Call the Midwife is back for its ninth season and so are the faculty of the Vanderbilt University School of Nursing with a weekly guest blog. Watch the show Sundays at 7 p.m. through May 17, then read our blog each Monday morning for historical and contemporary context about the previous night’s episode. SPOILER ALERT: Some posts may contain plot details.
While I feel connected to the long tradition of midwives through history, the fact is I’m a modern practitioner. That means Call the Midwife is sometimes delightfully familiar to me, a fictional reflection of my day-to-day work world. Other times the show is a stunning reminder of how maternity care has changed over the past 60 years. This episode has several heartbreaking plotlines, but the story that made my jaw drop was Maureen’s.

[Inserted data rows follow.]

(* ===== verification/MountedExamples.v ===== *)
(** * Mounted shares and recorded paths on concrete data

    One revision, a share mounted at [/mnt/nas]: the theorems of
    [RevisionFiles], [RecordedPaths] and [Mounted*] applied there. *)

From Stdlib Require Import ZArith Lia.
From stdpp Require Import base gmap sets list strings pretty.
From S2P Require Import Prelude Strings Text Hashing Json Calendar Models World Storage.
From S2P Require Import LocalStorage DestinationPaths Destination RevisionFiles RecordedPaths.
From S2P Require Import AuditSummary.
From S2P Require Import Scheduling.
From S2P Require Import MountedFiles MountedDestination MountedAudit MountedLaws.
#[local] Open Scope string_scope.
#[local] Open Scope list_scope.
#[local] Open Scope Z_scope.

Module Mounted.
Import MemoryStorage.
#[local] Existing Instance memory.
#[local] Existing Instance memory_storage.

Abbreviation nfkd := (λ s : string, s).

Definition content : bytes := String.list_byte_of_string "hostname core".
Definition artifact : ConfigArtifact :=
  {| ar_pk := 40; ar_revision := 20; ar_artifact_type := "config"; ar_format := "text";
     ar_storage_key := "t3/cfg.txt"; ar_size := 13; ar_raw_hash := sha256_hex content;
     ar_normalized_hash := ""; ar_is_primary := true; ar_local_available := true;
     ar_local_deleted_at := None |}.
Definition revision : ConfigRevision :=
  {| rv_pk := 20; rv_target := 3; rv_revision_uuid := "u"; rv_normalized_hash := "h";
     rv_normalizer_version := "1"; rv_driver_id := "d"; rv_content_changed := true;
     rv_protected := false; rv_previous_revision := None; rv_created := 1700000000000000 |}.
Definition view (name : string) : RevisionView :=
  {| vw_revision := revision; vw_device_id := 11; vw_device_name := name; vw_artifacts := [artifact] |}.

Definition nfs : BackupDestination :=
  (MemoryDestination.ftp 5 "backups") <| ds_protocol := DP_NFS |> <| ds_mount_path := "/mnt/nas" |>.
Definition settings : MountSettings :=
  {| ms_network_storage_mount_roots := ["/mnt"]; ms_network_storage_require_mountpoint := true;
     ms_cwd := [] |}.
Definition share : mfs :=
  {| mf_nodes := <[["mnt"; "nas"] := IDir]> (<[["mnt"] := IDir]> {[ [] := IDir ]});
     mf_mounts := {[ ["mnt"; "nas"] ]}; mf_faults := [] |}.
Definition primary : @files memory := {["t3/cfg.txt" := content]}.

Definition made := replicate_revision_mounted settings nfkd 100 nfs (view "core/1") None primary share.
Example made_ok : rr_remote_path <$> made.1 =
  Ok "/backups/devices/core-1/backups/2023-11-14_22-13-20-r20".
Proof. vm_compute. reflexivity. Qed.

Lemma share_tree : mtree (mf_nodes share).
Proof.
  apply (tree_insert_node _ ["mnt"] "nas"); [|done|done].
  apply (tree_insert_node _ [] "mnt"); [|done|done]. apply tree_empty.
Qed.

Lemma view_types name : types_plain (view name).
Proof. by apply list.Forall_singleton. Qed.

Definition remote : string := "/backups/devices/core-1/backups/2023-11-14_22-13-20-r20".

Lemma view_manifest :
  manifest_ok (view "core/1") (revision_filename nfkd (view "core/1") true
    (readable_stem nfkd remote (view "core/1"))) "core-1".
Proof.
  split.
  - repeat (apply list.Forall_cons; split; [by eexists; vm_compute; reflexivity|]). constructor.
  - vm_compute. lia.
  - apply list.Forall_singleton. split_and!; try (by eexists; vm_compute; reflexivity). vm_compute. lia.
  - apply NoDup_singleton.
  - intros H%list_elem_of_singleton. done.
Qed.

Example manifest_round_trip_witness :
  let stem := readable_stem nfkd remote (view "core/1") in
  ∃ files, expected_revision_files nfkd (view "core/2") true stem (Some "core-1") = Ok files ∧
    manifest_matches_revision 100 (build_manifest nfkd (view "core/1") true stem (Some "core-1"))
      (view "core/2") remote files = Ok true.
Proof.
  intros stem. eexists. split; [vm_compute; reflexivity|].
  refine (proj1 (manifest_round_trip nfkd 100 (view "core/1") "core/2" remote stem (Some "core-1")
    (Some "core-1") _ "core-1" _ _ _ _ _ _)).
  - lia.
  - vm_compute. reflexivity.
  - done.
  - exact view_manifest.
  - intros _. eexists. split; [vm_compute; reflexivity|done].
  - vm_compute. reflexivity.
Defined.

Example recorded_path_confined_witness :
  validate_recorded_revision_path nfkd "backups" (view "renamed") remote "DELETE_PATH_INVALID"
    = Ok ("backups", "core-1") ∧ is_absolute remote = true.
Proof.
  assert (validate_recorded_revision_path nfkd "backups" (view "renamed") remote "DELETE_PATH_INVALID"
    = Ok ("backups", "core-1")) as H by (vm_compute; reflexivity).
  split; [exact H|exact (proj1 (recorded_path_confined nfkd _ _ _ _ _ _ H))].
Defined.

Example generated_path_accepted_witness :
  uses_readable_ftp_layout remote = true.
Proof.
  refine (proj1 (proj2 (generated_path_accepted nfkd "backups" "core/1" (view "core/1") None remote
    "DELETE_PATH_INVALID" _ _ _ _))).
  - done.
  - split; vm_compute; reflexivity.
  - split; vm_compute; [congruence|lia].
  - vm_compute. reflexivity.
Defined.

Example replicate_mounted_complete_witness : mf_nodes share ⊆ mf_nodes made.2.
Proof.
  refine (proj1 (proj2 (replicate_mounted_complete settings nfkd 100 nfs (view "core/1") None primary
    share made.1 made.2 share_tree (view_types _) _))).
  apply surjective_pairing.
Defined.

(** The device was renamed after the copy was made. *)
Definition device : Device :=
  {| dv_pk := 11; dv_name := "core/2"; dv_platform := None; dv_oob_ip := None;
     dv_primary_ip4 := None; dv_primary_ip6 := None; dv_site_time_zone := None |}.
Definition db : DB :=
  WorldExamples.empty_db <| db_destinations := {[5 := nfs]} |>
    <| db_targets := {[3 := SchedulingExamples.target TS_HEALTHY true]} |>
    <| db_devices := {[11 := device]} |> <| db_revisions := {[20 := revision]} |>
    <| db_artifacts := {[40 := artifact]} |>.
Definition replica : RevisionReplica :=
  {| rp_pk := 100; rp_revision := 20; rp_destination := 5; rp_status := RP_SUCCESS; rp_attempts := 1;
     rp_queued_at := 0; rp_started_at := None; rp_finished_at := None; rp_next_retry_at := None;
     rp_bytes_transferred := 0; rp_remote_path := remote; rp_remote_available := true;
     rp_remote_deleted_at := None; rp_error_code := ""; rp_error_message := ""; rp_job_id := None |}.

Definition made_result : ReplicationResult :=
  {| rr_remote_path := remote; rr_bytes_transferred := 367; rr_artifact_count := 1 |}.

Lemma made_run : replicate_revision_mounted settings nfkd 100 nfs (view "core/1") None primary share
  = (Ok made_result, made.2).
Proof. fold made. rewrite (surjective_pairing made) at 1.
  apply (f_equal (λ r, (r, made.2))). vm_compute. reflexivity.
Qed.

Lemma made_quiet : quiet made.2.
Proof. vm_compute. reflexivity. Qed.

Lemma made_root : destination_root settings nfs made.2 = (Ok ["mnt"; "nas"], made.2).
Proof.
  destruct (destination_root settings nfs made.2) as [r s] eqn:E.
  pose proof (destination_root_quiet _ _ _ _ _ made_quiet E) as ->.
  apply (f_equal (λ r, (r, made.2))).
  change r with ((r, made.2).1). rewrite <-E. vm_compute. reflexivity.
Qed.

Lemma made_auditable : manifest_auditable nfkd "backups" (view "core/1") remote.
Proof.
  exists "backups", "core-1". split; [vm_compute; reflexivity|]. split; [done|]. cbv zeta.
  replace (uses_readable_ftp_layout remote) with true by (vm_compute; reflexivity). split.
  - exact view_manifest.
  - vm_compute. congruence.
Qed.

Lemma made_manifest segment : segment = "core-1" →
  no_collision (mf_nodes made.2) (["mnt"; "nas"] ++ path_parts remote ++ [MANIFEST_FILENAME])
    (build_manifest nfkd (view "core/1") (uses_readable_ftp_layout remote)
       (readable_stem nfkd remote (view "core/1")) (Some segment)).
Proof.
  intros -> c Hc _.
  assert (mf_nodes made.2 !! (["mnt"; "nas"] ++ path_parts remote ++ [MANIFEST_FILENAME]) =
    Some (IFile (build_manifest nfkd (view "core/1") (uses_readable_ftp_layout remote)
       (readable_stem nfkd remote (view "core/1")) (Some "core-1")))) as E by (vm_compute; reflexivity).
  rewrite E in Hc. by injection Hc.
Qed.

Example replicated_copy_audits_healthy_witness :
  ∃ summary, reconcile_mounted_destination settings nfkd 100 nfs (Some [replica]) 100 db made.2
      = (Ok summary, made.2) ∧ rs_healthy_replicas summary = 1 ∧ rs_checked_files summary = 2.
Proof.
  destruct (replicated_copy_audits_healthy settings nfkd 100 nfs (view "core/1") "core/2" None primary share
    made_result made.2 made.2 ["mnt"; "nas"] made.2 replica db 100 revision)
    as (summary & Hrun & _ & Hh & _ & Hc & _).
  - lia.
  - exact share_tree.
  - apply view_types.
  - exact made_auditable.
  - exact made_run.
  - done.
  - exact made_quiet.
  - exact made_root.
  - intros layout segment Hv. apply made_manifest. vm_compute in Hv. by injection Hv as _ <-.
  - by split_and!.
  - done.
  - vm_compute. reflexivity.
  - vm_compute. reflexivity.
  - exists summary. split; [exact Hrun|]. split; [exact Hh|]. rewrite Hc. reflexivity.
Defined.

(** A device whose directory is called [backups]: its copy never passes. *)
Definition misread := replicate_revision_mounted settings nfkd 100 nfs (view "backups") None primary share.
Example backups_directory_misread :
  let path := "/backups/devices/backups/backups/2023-11-14_22-13-20-r20" in
  rr_remote_path <$> misread.1 = Ok path ∧
  map ri_problem <$> (rs_issues <$> (reconcile_mounted_destination settings nfkd 100 nfs
    (Some [replica <| rp_remote_path := path |>]) 100
    (db <| db_devices := {[11 := device <| dv_name := "backups" |>]} |>) misread.2).1)
    = Ok ["hash_mismatch"].
Proof. vm_compute. split; reflexivity. Qed.

(** A retry after a rename of the device meets the old manifest. *)
Example renamed_retry_conflicts :
  (replicate_revision_mounted settings nfkd 100 nfs (view "core/2") (Some remote) primary made.2).1 =
  Err (DestinationError "DESTINATION_CONFLICT"
    "A different object already exists at the immutable revision path.").
Proof. vm_compute. reflexivity. Qed.

(** A dangling link where a file is to be put. *)
Example dangling_link_recurses :
  (put_immutable 1000 ["mnt"; "nas"; "x"] [] ""
    (share <| mf_nodes ::= <[["mnt"; "nas"; "x"] := ILink true ["none"]]> |>)).1 = Err RuntimeError.
Proof. vm_compute. reflexivity. Qed.

Definition removed := delete_revision_replica_mounted settings nfkd nfs (view "core/2") replica made.2.

Example removed_all : mf_nodes removed.2 !! ["mnt"; "nas"; "backups"; "devices"; "core-1"; "backups";
  "2023-11-14_22-13-20-r20"] = None ∧ is_ok removed.1 = true.
Proof. vm_compute. by split. Qed.

Example delete_mounted_exact_witness : mf_nodes removed.2 ⊆ mf_nodes made.2.
Proof.
  refine (proj1 (proj2 (delete_mounted_exact settings nfkd nfs (view "core/2") replica made.2
    removed.1 removed.2 _ (view_types _) _))).
  - exact (proj1 (replicate_mounted_grows settings nfkd 100 _ _ _ _ _ _ _ share_tree made_run)).
  - apply surjective_pairing.
Defined.

(** A second destination with the same mount and base path: its copies lie at
    the same places, and deleting one deletes the copy of the first. *)
Definition twin : BackupDestination := nfs <| ds_pk := 6 |>.
Definition twin_removed :=
  delete_revision_replica_mounted settings nfkd twin (view "core/2") (replica <| rp_destination := 6 |>) made.2.

Example twin_shares_places :
  bool_decide (share_place settings (endpoint twin) remote = share_place settings (endpoint nfs) remote) = true ∧
  is_ok twin_removed.1 = true ∧
  mf_nodes twin_removed.2 !! (share_place settings (endpoint nfs) remote) = None.
Proof. vm_compute. by split_and!. Qed.

Example mounted_backend_laws_witness :
  @BackendLaws (mounted_externals memory) path serves_mounted (share_place settings) share_copy
    (mounted_backend_instance memory memory_storage settings nfkd 100 "token").
Proof. exact (mounted_backend_laws _ _ _ _ _ _ _). Defined.
End Mounted.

In some ways Maureen’s birth story could be contemporary: a tired and eager third-time mom using castor oil to prompt labor; a fat, healthy baby born at home. The rest of the story is a historic relic, an outcome I’ve never seen in practice. Maureen’s baby, plump and beautiful, doesn’t nurse well. He develops blue coloring around his mouth – we call it central cyanosis – that alarms midwife Lucille and Dr. Turner. Baby Warren is quickly diagnosed with congenital heart disease, blindness, likely brain damage. A little sleuthing by the midwives identifies the cause: his mother’s infection with German measles during early pregnancy.

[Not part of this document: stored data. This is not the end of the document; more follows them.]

(* ===== verification/RetentionCleanup.v ===== *)
(** * Executing a retention plan: [services/retention_cleanup.py]

    [execute_retention_cleanup] recomputes the plan of one target inside a
    transaction, quarantines the files of the expired revisions, removes the
    rows, and purges the files after the commit. *)

From Stdlib Require Import ZArith Lia.
From stdpp Require Import base gmap sets list strings sorting pretty.
From S2P Require Import Prelude Strings Hashing Calendar Retention Models World DriverSelection.
From S2P Require Import RevisionChain Deletion Storage Staging Repository.
#[local] Open Scope string_scope.
#[local] Open Scope list_scope.
#[local] Open Scope Z_scope.

(* src: services/retention_cleanup.py 42 51 RetentionCleanupSummary *)
Record RetentionCleanupSummary := {
  rcs_target_id : Z;
  rcs_run_count : Z;
  rcs_revision_count : Z;
  rcs_artifact_count : Z;
  rcs_artifact_bytes : Z;
  rcs_missing_artifact_count : Z;
  rcs_quarantine_purge_failures : Z;
  rcs_deferred_revision_count : Z;
}.
#[export] Instance eta_RetentionCleanupSummary : Eta RetentionCleanupSummary := λ r,
  {| rcs_target_id := rcs_target_id r; rcs_run_count := rcs_run_count r;
     rcs_revision_count := rcs_revision_count r; rcs_artifact_count := rcs_artifact_count r;
     rcs_artifact_bytes := rcs_artifact_bytes r;
     rcs_missing_artifact_count := rcs_missing_artifact_count r;
     rcs_quarantine_purge_failures := rcs_quarantine_purge_failures r;
     rcs_deferred_revision_count := rcs_deferred_revision_count r |}.

(** ** Reading the policies *)

(* src: services/retention.py 76 87 settings_from_policy *)
Definition settings_from_policy (policy : RetentionPolicy) : RetentionSettings := {|
  keep_all_days := lp_keep_all_days policy;
  daily_days := lp_daily_days policy;
  weekly_weeks := lp_weekly_weeks policy;
  monthly_months := lp_monthly_months policy;
  minimum_changed_revisions := lp_minimum_changed_revisions policy;
  unchanged_run_days := lp_unchanged_run_days policy;
  changed_run_days := lp_changed_run_days policy;
  failed_run_days := lp_failed_run_days policy;
  max_runs_per_target := lp_max_runs_per_target policy;
  max_revisions_per_target := None |}.

(* src: services/retention.py 90 108 settings_from_remote_policy *)
Definition settings_from_remote_policy (policy : RemoteRetentionPolicy) : RetentionSettings := {|
  keep_all_days := rpol_keep_all_days policy;
  daily_days := rpol_daily_days policy;
  weekly_weeks := rpol_weekly_weeks policy;
  monthly_months := rpol_monthly_months policy;
  minimum_changed_revisions := rpol_minimum_changed_revisions policy;
  unchanged_run_days := 0;
  changed_run_days := 0;
  failed_run_days := 0;
  max_runs_per_target := 1;
  max_revisions_per_target := Some (rpol_max_copies_per_target policy) |}.

(** The relations the resolvers of [services/retention.py] follow. *)
Definition policy_row (k : Z) : Policy := {| policy_pk := k |}.
Definition policies_of_target (db : DB) (target : BackupTarget) : TargetPolicies := {|
  retention_override := policy_row <$> tg_retention_override target;
  policy_override := k ← tg_policy_override target; p ← db_policies db !! k;
                     Some (k, policy_row (po_retention_policy p));
  target_remote_retention_policy := policy_row <$> tg_remote_retention_policy target |}.
Definition policies_of_storage (d : BackupDestination) : StoragePolicies := {|
  enforce_retention_policy := ds_enforce_retention_policy d;
  local_retention_policy := policy_row <$> ds_local_retention_policy d;
  storage_remote_retention_policy := policy_row <$> ds_remote_retention_policy d |}.

(** ** The plan *)

(* src: services/retention_cleanup.py 77 80 execute_retention_cleanup *)
Definition has_active_run (db : DB) (target_id : Z) : bool :=
  existsb (λ r, (run_target r =? target_id) && run_is_active r) (rows (db_runs db)).

(* src: services/retention_cleanup.py 85 92 execute_retention_cleanup *)
Definition default_local_storage (db : DB) : result BackupDestination :=
  match filter (λ d, ds_protocol d = DP_LOCAL ∧ ds_is_default d = true)
          (rows (db_destinations db)) with
  | [] => Err (DoesNotExist "BackupDestination")
  | [d] => Ok d
  | _ => Err (MultipleObjectsReturned "BackupDestination")
  end.

(* src: services/retention_cleanup.py 100 105 execute_retention_cleanup *)
Definition revisions_of (db : DB) (target_id : Z) : list ConfigRevision :=
  sort_by (key_geb rv_created rv_pk)
    (filter (λ r, rv_target r = target_id) (rows (db_revisions db))).

(** The replicas of a revision, in the order of their keys. *)
(* src: services/retention_cleanup.py 106 114 execute_retention_cleanup *)
Definition replicas_of (db : DB) (revision_id : Z) : list RevisionReplica :=
  sort_by (key_leb rp_pk rp_pk) (filter (λ r, rp_revision r = revision_id) (rows (db_replicas db))).

(* src: services/retention_cleanup.py 120 124 execute_retention_cleanup *)
Definition locally_available (db : DB) (r : ConfigRevision) : bool :=
  existsb ar_local_available (artifacts_of db (rv_pk r)).

(* src: services/retention_cleanup.py 128 133 execute_retention_cleanup *)
Definition revision_candidate (r : ConfigRevision) : RevisionCandidate := {|
  rc_object_id := rv_pk r; rc_created := Aware (rv_created r);
  rc_protected := rv_protected r; rc_content_changed := rv_content_changed r |}.

(* src: services/retention_cleanup.py 137 141 execute_retention_cleanup *)
Definition run_candidate (r : BackupRun) : RunCandidate := {|
  rn_object_id := run_pk r;
  rn_timestamp := Aware (match run_finished_at r with Some t => t | None => run_queued_at r end);
  rn_status := run_status_value (run_status r) |}.

(** Whether a copy to the destination is still to be made, from this source. *)
(* src: services/retention_cleanup.py 158 174 execute_retention_cleanup *)
Definition replication_pending (db : DB) (replica : RevisionReplica) : bool :=
  let enabled := match db_destinations db !! rp_destination replica with
                 | Some d => ds_enabled d | None => false end in
  bool_decide (rp_remote_deleted_at replica = None)
  && (bool_decide (rp_status replica ∈ [RP_QUEUED; RP_RUNNING])
      || (enabled && bool_decide (rp_status replica = RP_PENDING))
      || (enabled && bool_decide (rp_status replica = RP_FAILED)
          && bool_decide (is_Some (rp_next_retry_at replica)))).

Definition remote_pointer (r : RevisionReplica) : option Z * bool * string :=
  (rp_remote_deleted_at r, rp_remote_available r, rp_remote_path r).

Definition not_kept (decisions : list RetentionDecision) : gset Z :=
  list_to_set (map rd_object_id (filter (λ d, rd_keep d = false) decisions)).

(** What one cleanup removes. *)
Record CleanupPlan := {
  cl_target : BackupTarget;
  cl_revisions : list ConfigRevision;
  cl_run_ids : gset Z;
  cl_deferred_ids : gset Z;
  cl_revision_ids : gset Z;
  cl_artifacts : list ConfigArtifact;
  cl_database_ids : gset Z;
  cl_unavailable_ids : gset Z;
}.

Definition ids_where (P : ConfigRevision → bool) (l : list ConfigRevision) : gset Z :=
  list_to_set (map rv_pk (filter (λ r, P r = true) l)).

(* src: services/retention_cleanup.py 71 213 execute_retention_cleanup *)
Definition plan_cleanup (db : DB) (target_id now : Z) : result CleanupPlan :=
  target ← require (DoesNotExist "BackupTarget") (db_targets db !! target_id);
  if has_active_run db target_id
  then Err (RetentionCleanupError
    "Retention cleanup cannot run while the target has an active backup.")
  else
    local_storage ← default_local_storage db;
    effective ← require (RetentionCleanupError
        "The backup target has no effective Local retention profile.")
      (effective_local_retention_policy (policies_of_target db target)
         (policies_of_storage local_storage));
    policy ← require (DoesNotExist "RetentionPolicy") (db_local_policies db !! policy_pk effective);
    let revisions := revisions_of db target_id in
    let runs := filter (λ r, run_target r = target_id) (rows (db_runs db)) in
    let available := filter (λ r, locally_available db r = true) revisions in
    plan ← build_retention_plan (settings_from_policy policy) (map revision_candidate available)
             (map run_candidate runs) (Aware now);
    let planned := not_kept (revision_decisions plan) in
    let deferred := ids_where (λ r, bool_decide (rv_pk r ∈ planned)
        && existsb (replication_pending db) (replicas_of db (rv_pk r))) available in
    let revision_ids := planned ∖ deferred in
    let artifacts := sort_by (λ a b, string_leb (ar_artifact_type a) (ar_artifact_type b))
      (filter (λ a, ar_revision a ∈ revision_ids ∧ ar_local_available a = true)
         (rows (db_artifacts db))) in
    let preserved := ids_where (λ r, bool_decide (rv_pk r ∈ revision_ids)
        && has_recorded_remote_copy (map remote_pointer (replicas_of db (rv_pk r)))) revisions in
    let unavailable := ids_where (λ r, bool_decide (rv_pk r ∈ revision_ids)
        || negb (locally_available db r)) revisions in
    Ok {| cl_target := target; cl_revisions := revisions;
          cl_run_ids := not_kept (run_decisions plan);
          cl_deferred_ids := deferred; cl_revision_ids := revision_ids;
          cl_artifacts := artifacts; cl_database_ids := revision_ids ∖ preserved;
          cl_unavailable_ids := unavailable |}.

(** [ConfigArtifact.objects.filter(pk__in=...).update(...)] *)
(* src: services/retention_cleanup.py 192 199 execute_retention_cleanup *)
Definition mark_unavailable (ids : gset Z) (now : Z) (db : DB) : DB :=
  db <| db_artifacts := (λ a, if bool_decide (ar_pk a ∈ ids)
          then a <| ar_local_available := false |> <| ar_local_deleted_at := Some now |>
          else a) <$> db_artifacts db |>.

Definition artifact_ids (artifacts : list ConfigArtifact) : gset Z :=
  list_to_set (map ar_pk artifacts).

(** ** What the plan never removes *)

(** What the database guarantees. *)
Record tables_ok (db : DB) : Prop := {
  tables_revisions : keyed rv_pk (db_revisions db);
  tables_artifacts : keyed ar_pk (db_artifacts db);
  tables_runs : keyed run_pk (db_runs db);
  tables_policies : ∀ k p, db_local_policies db !! k = Some p →
    0 <= lp_minimum_changed_revisions p;
}.

(** The newest revision of its target with a local file. *)
Definition newest_available (db : DB) (r : ConfigRevision) : Prop :=
  ∀ k r', db_revisions db !! k = Some r' → rv_target r' = rv_target r →
    locally_available db r' = true →
    rv_created r' < rv_created r ∨ rv_created r' = rv_created r ∧ rv_pk r' <= rv_pk r.

Lemma elem_of_ids_where P l k : k ∈ ids_where P l ↔ ∃ r, r ∈ l ∧ P r = true ∧ rv_pk r = k.
Proof.
  unfold ids_where. rewrite elem_of_list_to_set, list_elem_of_fmap.
  setoid_rewrite list_elem_of_filter. naive_solver.
Qed.

Lemma elem_of_not_kept ds k :
  k ∈ not_kept ds ↔ ∃ d, d ∈ ds ∧ rd_keep d = false ∧ rd_object_id d = k.
Proof.
  unfold not_kept. rewrite elem_of_list_to_set, list_elem_of_fmap.
  setoid_rewrite list_elem_of_filter. naive_solver.
Qed.

Lemma elem_of_revisions_of db t r :
  keyed rv_pk (db_revisions db) →
  r ∈ revisions_of db t ↔ db_revisions db !! rv_pk r = Some r ∧ rv_target r = t.
Proof.
  intros Hk. unfold revisions_of. rewrite elem_of_sort_by, list_elem_of_filter.
  rewrite (elem_of_rows_keyed rv_pk) by done. tauto.
Qed.

Lemma NoDup_revisions_of db t :
  keyed rv_pk (db_revisions db) → NoDup (map rv_pk (revisions_of db t)).
Proof.
  intros Hk. unfold revisions_of.
  eapply NoDup_Permutation_proper; [by rewrite sort_by_perm|].
  eapply NoDup_map_sublist; [apply sublist_filter|by apply NoDup_rows].
Qed.

(** The local retention plan of a target: its runs and its revisions with a
    local file, judged by the policy that is in effect. *)
Definition local_plan (db : DB) (t now : Z) (rp : RetentionPlan) : Prop :=
  ∃ target storage effective policy, db_targets db !! t = Some target ∧
    default_local_storage db = Ok storage ∧
    effective_local_retention_policy (policies_of_target db target)
      (policies_of_storage storage) = Some effective ∧
    db_local_policies db !! policy_pk effective = Some policy ∧
    build_retention_plan (settings_from_policy policy)
      (map revision_candidate (filter (λ r, locally_available db r = true) (revisions_of db t)))
      (map run_candidate (filter (λ r, run_target r = t) (rows (db_runs db)))) (Aware now) = Ok rp.

(** What the plan lets go. *)
Definition expired_in (decisions : list RetentionDecision) (k : Z) : Prop :=
  ∃ d, d ∈ decisions ∧ rd_object_id d = k ∧ rd_keep d = false.

Definition transfer_pending (db : DB) (k : Z) : Prop :=
  existsb (replication_pending db) (replicas_of db k) = true.
Definition remote_copy_recorded (db : DB) (k : Z) : Prop :=
  has_recorded_remote_copy (map remote_pointer (replicas_of db k)) = true.

Lemma local_plan_inj db t now rp rp' :
  local_plan db t now rp → local_plan db t now rp' → rp = rp'.
Proof.
  intros (t1 & s1 & e1 & p1 & Ht1 & Hs1 & He1 & Hp1 & Hr1) (t2 & s2 & e2 & p2 & Ht2 & Hs2 & He2 & Hp2 & Hr2).
  rewrite Ht1 in Ht2. injection Ht2 as <-. rewrite Hs1 in Hs2. injection Hs2 as <-.
  rewrite He1 in He2. injection He2 as <-. rewrite Hp1 in Hp2. injection Hp2 as <-. congruence.
Qed.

These days we call German measles by another name: Rubella. Rubella is a mild childhood viral infection, often asymptomatic, sometimes causing a fever and rash. Infection apart from pregnancy is mild, with only rare complications and fatalities. But infection during the first four months of pregnancy can be devastating to the developing fetus, causing stillbirth, preterm birth, deafness, blindness, heart defects. Maureen’s story demonstrates how insidious rubella can be: just another mild virus for small children, easily spread to the pregnant mother though perpetual close contact with her kiddos, travelling through the blood to the placenta and into the fetal bloodstream.

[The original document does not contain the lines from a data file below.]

(* ===== verification/RevisionDeletion.v ===== *)
(** * Deleting one revision everywhere: [services/revision_deletion.py]

    The files of a revision are quarantined, its remote copies deleted, the
    chain linked again and the row removed, in one transaction; then the
    quarantine is purged.  A failure restores the files and the rows. *)

From Stdlib Require Import ZArith Lia.
From stdpp Require Import base gmap sets list strings sorting pretty.
From S2P Require Import Prelude Strings Hashing Calendar Models World DriverSelection.
From S2P Require Import RevisionChain Deletion Storage Destination Staging Repository.
From S2P Require Import RetentionCleanup RemoteRetention.
#[local] Open Scope string_scope.
#[local] Open Scope list_scope.
#[local] Open Scope Z_scope.

(* src: services/revision_deletion.py 37 48 RevisionDeletionSummary *)
Record RevisionDeletionSummary := {
  rds_revision_id : Z;
  rds_artifact_count : Z;
  rds_artifact_bytes : Z;
  rds_local_file_count : Z;
  rds_missing_local_file_count : Z;
  rds_replica_count : Z;
  rds_remote_file_count : Z;
  rds_missing_remote_file_count : Z;
  rds_detached_run_count : Z;
  rds_quarantine_purge_failures : Z;
}.
#[export] Instance eta_RevisionDeletionSummary : Eta RevisionDeletionSummary := λ r,
  {| rds_revision_id := rds_revision_id r; rds_artifact_count := rds_artifact_count r;
     rds_artifact_bytes := rds_artifact_bytes r; rds_local_file_count := rds_local_file_count r;
     rds_missing_local_file_count := rds_missing_local_file_count r;
     rds_replica_count := rds_replica_count r; rds_remote_file_count := rds_remote_file_count r;
     rds_missing_remote_file_count := rds_missing_remote_file_count r;
     rds_detached_run_count := rds_detached_run_count r;
     rds_quarantine_purge_failures := rds_quarantine_purge_failures r |}.

(** The row points to a copy that may exist. *)
(* src: services/revision_deletion.py 169 173 delete_config_revision_everywhere *)
Definition live_copy (r : RevisionReplica) : bool :=
  bool_decide (rp_remote_deleted_at r = None)
  && (rp_remote_available r || negb (bool_decide (rp_remote_path r = ""))).

(* src: services/revision_deletion.py 65 92 _validate_replicas *)
Definition validate_replica (replica : RevisionReplica) (destination : BackupDestination)
    : result unit :=
  if bool_decide (rp_status replica ∈ [RP_QUEUED; RP_RUNNING])
     || bool_decide (rp_status replica = RP_FAILED)
        && bool_decide (is_Some (rp_next_retry_at replica))
  then Err (RevisionDeletionError
    "The revision has an active or scheduled remote transfer and cannot be deleted.")
  else if negb (live_copy replica) then Ok tt
  else if negb (is_replicated (ds_protocol destination))
  then Err (RevisionDeletionError
    "The revision has an external copy which this version cannot remove safely.")
  else if negb (ds_enabled destination)
  then Err (RevisionDeletionError
    "A remote storage containing this revision is disabled. Enable it before deleting the revision so its copy can be removed safely.")
  else if bool_decide (rp_remote_path replica = "")
  then Err (RevisionDeletionError
    "A remote copy has inconsistent path metadata. The revision was not deleted.")
  else Ok tt.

Maureen and Warren’s story wasn’t uncommon during this time. Fictional baby Warren was born in 1965, just after the worldwide rubella pandemic of 1964. During that year in the United States, 12.5 million cases of rubella infection caused approximately 11,000 fetal deaths and 20,000 babies with congenital rubella syndrome. The rubella vaccine was introduced in 1969, too late for Warren and the other tens of thousands of babies lost or damaged by the virus.
The rubella vaccine is a huge public health success story. It’s bundled with the measles and mumps vaccine and given universally to every baby and child. We test for rubella immunity at the beginning of every pregnancy and offer postpartum vaccination to women who aren’t immune. Thanks to widespread immunization, in 2015 rubella was declared completely eliminated from the Americas.
Because of this sea change in rubella infection, Warren’s story surprised me. It’s hard for this 21st-century midwife to remember that just 11 years prior to my own birth, rubella was still rampant. And yet it’s a fresh and familiar story: I watched this episode while I sheltered at home between hospital shifts, in the midst of our own pandemic of a virus without a treatment or vaccination. Won’t we be grateful for a COVID-19 vaccine, now that we’ve lived with the fear of contagious disease?
Kate Virostko, MSN, CNM, is a member of the Vanderbilt Nurse-Midwives & Primary Care for Women at Melrose, the clinical practice of the Vanderbilt University School of Nursing.